Background: Primary ciliary dyskinesia (PCD) is a rare genetic disease characterised by recurrent respiratory infections and subfertility due to dysfunction of cilia (brushes) of the lining cells. Undiagnosed and untreated it can result in an irreversible crippling chronic lung disease. The diagnosis of PCD is a difficult one and involves the complex assessment of ciliary structure and function. Thus, PCD is under diagnosed and appropriate preventative and symptomatic treatment may be denied in many patients. In addition, the gene responsible for PCD is at present unknown, thus preventing pre-natal diagnosis and genetic counseling. Working hypothesis and aims: Recently, it has become apparent that the evaluation of nasally expired nitric oxide (NO) constitutes a simple and non-invasive diagnostic method, which discriminates between PCD patients, PCD carriers and healthy controls at high rate of specificity and sensitivity. Testing is simple and last approximately one minute. We have recently identified a unique isolated Druze population with high prevalence of PCD. The high frequency of disease places this closed community at a high risk of undiagnosed PCD. The aim of this project is to use nasal NO measurement as a screening tool to identify possible undiagnosed cases of PCD and PCD carriers in this high risk Druze population.

Swimmers show the highest prevalence of asthma among elite athletes, certainly due to chlorine exposure. The consequences of a chronic exposure to chlorine compounds by swimmers and the mechanisms of asthme in this population are still poorly documented. Specific diagnostic criteria have been proposed by the International Olympic Committee - Medical Council (IOC-MC) and World anti-doping agency (WADA) to determine the presence of asthma in athletes. Using the more specific bronchial provocation tests, our aims are to compare the prevalence of asthma in swimmers and control subjects to analyze the Influence of chlorine exposure on bronchial inflammatory processes in swimmers versus control subjects to study the time-course of changes in airway symptoms, responsiveness, inflammation and remodeling after cessation of training

There is a rare condition causing scarring of the lungs termed interstitial lung disease. This comprises a group of conditions which can be divided into separate diseases. The aim of this study is compare a group of patients (the cases) with 2 types of this disease (fibrotic non-specific interstitial pneumonia (NSIP) and idiopathic pulmonary fibrosis (IPF)) with patients without the disease. The study will look at the 2 groups and their exposures to factors such as medications, smoking, previous jobs, previous medical problems and specifically heart disease and any operations or procedures involving the heart. There have been previous studies showing a link between heart disease and scarring of the lungs. This study will look at whether this association is stronger in one or the other type of lung scarring diseases.

The purpose of this study is to develop the hypoxemia prediction model during fiberoptic bronchoscopy under MAC(monitored anesthesia care) anesthesia.

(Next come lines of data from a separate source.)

(* ===== verification/Locks.v ===== *)
(** Advisory byte-range locks (mount/internal/client/native_locks.go).

    [FileLock] is an inclusive range of 64-bit byte offsets.  An owner's locks
    are kept as a normalised list; [applyFileLock] carves the requested range
    out of the owner's current locks and merges it back, [trySetLock] is the
    transaction that grants a request against the table of all owners, and
    [Getlk], [Setlk], [UnlockAll] are the operations of the client.  The
    byte-level meaning of a lock list is [holds]; the theorems give the effect
    of every operation on it and the mutual exclusion of the table. *)
From S2P Require Import Prelude.

(** Linux values of the [syscall] constants; the proofs use only that they
    differ. *)
Definition F_RDLCK : Z := 0.
Definition F_WRLCK : Z := 1.
Definition F_UNLCK : Z := 2.

Record FileLock := mkFileLock {
  lStart : Z;
  lEnd : Z;
  lType : Z;
  lPID : Z
}.

#[export] Instance FileLock_eq_dec : EqDecision FileLock.
Proof. solve_decision. Defined.

Inductive lockError :=
| ErrInvalidLock
| ErrInvalidLockType
| ErrInvalidLockRange
| ErrEmptyLockOwner
| ErrLockWouldBlock
| ErrLockNotFound
| ErrLockNotFile
| ErrLockDecode
| ErrLockGuard
| ErrLockCancelled.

Purpose: to characterize the posture, tone and mobility of lips and tongue of mouth breathing children. Methods: 40 mouth breathing children, 26 (65%) male and 14 (35%) female, aging between 7 and 10 years old, were involved in this research realized in São Paulo, SP, Brazil . It was used the MBGR protocol to evaluate the posture, tone and mobility of lips and tongue of mouth breathing children.

Identify pediatric oncologic patients with ALI/ARDS at GRAACC/IOP's Pediatric Intensive Care Unit and evaluate the mechanical ventilation practice in these subjects for a 48mo period.

To survey the prevalence and the mortality of the Acute Lung Injury/ Acute Respiratory Distress Syndrome (ALI/ARDS) in 12 university hospital ICUs in Shanghai.